KServe is a standard Model Inference Platform on Kubernetes for Machine Learning and Generative AI. It provides a standardized way to deploy, serve, and manage ML models across different frameworks.

Features

Multi-Framework Support: TensorFlow, PyTorch, scikit-learn, XGBoost, Hugging Face, Triton, and more
Deployment Modes:
- RawDeployment (Standard): Uses native Kubernetes Deployments without Knative
- Serverless (Knative): Auto-scaling with scale-to-zero capability
Model Storage: Support for S3, GCS, Azure Blob, PVC, and more
Inference Protocols: REST and gRPC
Advanced Features: Canary deployments, traffic splitting, explainability, outlier detection

Prerequisites

Kubernetes cluster (installed via just k8s::install)
Longhorn storage (installed via just longhorn::install)
cert-manager (required, installed via just cert-manager::install)
MinIO (optional, for S3-compatible model storage via just minio::install)
Prometheus (optional, for monitoring via just prometheus::install)

Installation

Basic Installation

# Install cert-manager (required)
just cert-manager::install

# Install KServe with default settings (RawDeployment mode)
just kserve::install

During installation, you will be prompted for:

Prometheus Monitoring: Whether to enable ServiceMonitor (if Prometheus is installed)

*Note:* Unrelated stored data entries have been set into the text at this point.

(** * OpenID Connect demo application: user store, session flow, error boundary

    A shallow embedding of [src/index.js] (the Express application) over the
    table created by [src/backups/migration.sql.bak].

    - [UserStore]: the [User] table with its two unique indexes and the Prisma
      operations the application calls ([upsert], [findUnique], [findMany]).
    - [App]: the request pipeline in continuation-passing style.  A JavaScript
      callback [err => ...] is a function [option Error -> Cont]; the
      observable behaviour of a request is the list of events it leaves in
      the server state.
    - [StoreSpec], [AppSpec]: the properties asked of the two, stated over
      those definitions.
    - [Config]: the values computed from the environment at start-up;
      [MoreSpec]: session resolution in one piece and the vocabulary of the
      further properties.
    - [StoreFacts], [AppFacts]: the proofs of the properties asked.
    - [StoreMore], [AppMore], [Journeys], [ConfigFacts]: further properties
      of the store, of each route from the router on, of requests from end
      to end and in sequence, and of the configuration. *)

From Stdlib Require Import ZArith Lia List Bool.
From stdpp Require Import base option list strings gmap sorting.

Local Open Scope Z_scope.
Local Open Scope string_scope.

(** ** Errors

    A JavaScript error object as the error boundary reads it: an optional
    numeric [status] and a [message]. *)
Record Error := mkError {
  status : option Z;
  message : string
}.

Global Instance Error_eq_dec : EqDecision Error.
Proof. solve_decision. Defined.

(** ** The user store *)
Module UserStore.

(** One row of table [User] (migration.sql.bak, lines 2-9).  The nullable
    columns are options; [createdAt] is a timestamp in milliseconds. *)
Record User := mkUser {
  id : Z;
  googleId : string;
  email : option string;
  name : option string;
  picture : option string;
  createdAt : Z
}.

Global Instance User_eq_dec : EqDecision User.
Proof. solve_decision. Defined.

(** The table together with SQLite's AUTOINCREMENT counter (the largest
    [id] ever handed out). *)
Record Db := mkDb {
  rows : list User;
  seq : Z
}.

Definition empty : Db := {| rows := []; seq := 0 |}.

(** The [create] argument of [upsert]: an absent ([undefined]) optional
    field is stored as NULL. *)
Record UserCreateInput := mkCreate {
  c_googleId : string;
  c_email : option string;
  c_name : option string;
  c_picture : option string
}.

(** The [update] argument of [upsert]: an absent ([undefined]) field leaves
    the column as it is. *)
Record UserUpdateInput := mkUpdate {
  u_googleId : option string;
  u_email : option string;
  u_name : option string;
  u_picture : option string
}.

(** Prisma's P2002, raised when a write would break a unique index. *)
Definition unique_violation (field : string) : Error :=
  {| status := None;
     message := "Unique constraint failed on the fields: (" ++ field ++ ")" |}.

Definition same_googleId (r x : User) : bool :=
  bool_decide (googleId x = googleId r).

(** Index [User_email_key]: NULLs never collide. *)
Definition same_email (r x : User) : bool :=
  match email r, email x with
  | Some a, Some b => bool_decide (a = b)
  | _, _ => false
  end.

(** The unique index that row [r] would break when written next to the
    rows [rs], if any ([User_googleId_key], [User_email_key]). *)
Definition violates (r : User) (rs : list User) : option string :=
  if existsb (same_googleId r) rs then Some "googleId"
  else if existsb (same_email r) rs then Some "email"
  else None.

Definition others (i : Z) (rs : list User) : list User :=
  List.filter (fun x => negb (bool_decide (id x = i))) rs.

Definition replace_row (r : User) (rs : list User) : list User :=
  List.map (fun x => if bool_decide (id x = id r) then r else x) rs.

Definition apply_update (u : UserUpdateInput) (r : User) : User :=
  {| id := id r;
     googleId := default (googleId r) (u_googleId u);
     email := match u_email u with Some e => Some e | None => email r end;
     name := match u_name u with Some n => Some n | None => name r end;
     picture := match u_picture u with Some p => Some p | None => picture r end;
     createdAt := createdAt r |}.

Definition new_row (c : UserCreateInput) (i now : Z) : User :=
  {| id := i;
     googleId := c_googleId c;
     email := c_email c;
     name := c_name c;
     picture := c_picture c;
     createdAt := now |}.

Definition find_by_googleId (g : string) (d : Db) : option User :=
  List.find (fun x => bool_decide (googleId x = g)) (rows d).

(** [prisma.user.upsert({ where: { googleId }, update, create })] at time
    [now]: the row found by [googleId] is updated, otherwise a row is
    inserted; a write that breaks a unique index is rejected and leaves
    the table as it was. *)
Definition upsert (where_googleId : string) (update : UserUpdateInput)
    (create : UserCreateInput) (now : Z) (d : Db) : Error + (User * Db) :=
  match find_by_googleId where_googleId d with
  | Some r =>
      let r' := apply_update update r in
      match violates r' (others (id r) (rows d)) with
      | Some f => inl (unique_violation f)
      | None => inr (r', {| rows := replace_row r' (rows d); seq := seq d |})
      end
  | None =>
      let r' := new_row create (seq d + 1) now in
      match violates r' (rows d) with
      | Some f => inl (unique_violation f)
      | None => inr (r', {| rows := rows d ++ [r']; seq := seq d + 1 |})
      end
  end.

The domain for inference endpoints is configured via the KSERVE_DOMAIN environment variable (default: cluster.local).

Environment Variables

Key environment variables (set via .env.local or environment):

KSERVE_NAMESPACE=kserve                    # Namespace for KServe
KSERVE_CHART_VERSION=v0.15.0               # KServe Helm chart version
KSERVE_DEPLOYMENT_MODE=RawDeployment       # Deployment mode (RawDeployment or Knative)
KSERVE_DOMAIN=cluster.local                # Base domain for inference endpoints
MONITORING_ENABLED=true                    # Enable Prometheus monitoring
MINIO_NAMESPACE=minio                      # MinIO namespace (if using MinIO)

Domain Configuration

KServe uses the KSERVE_DOMAIN to construct URLs for inference endpoints.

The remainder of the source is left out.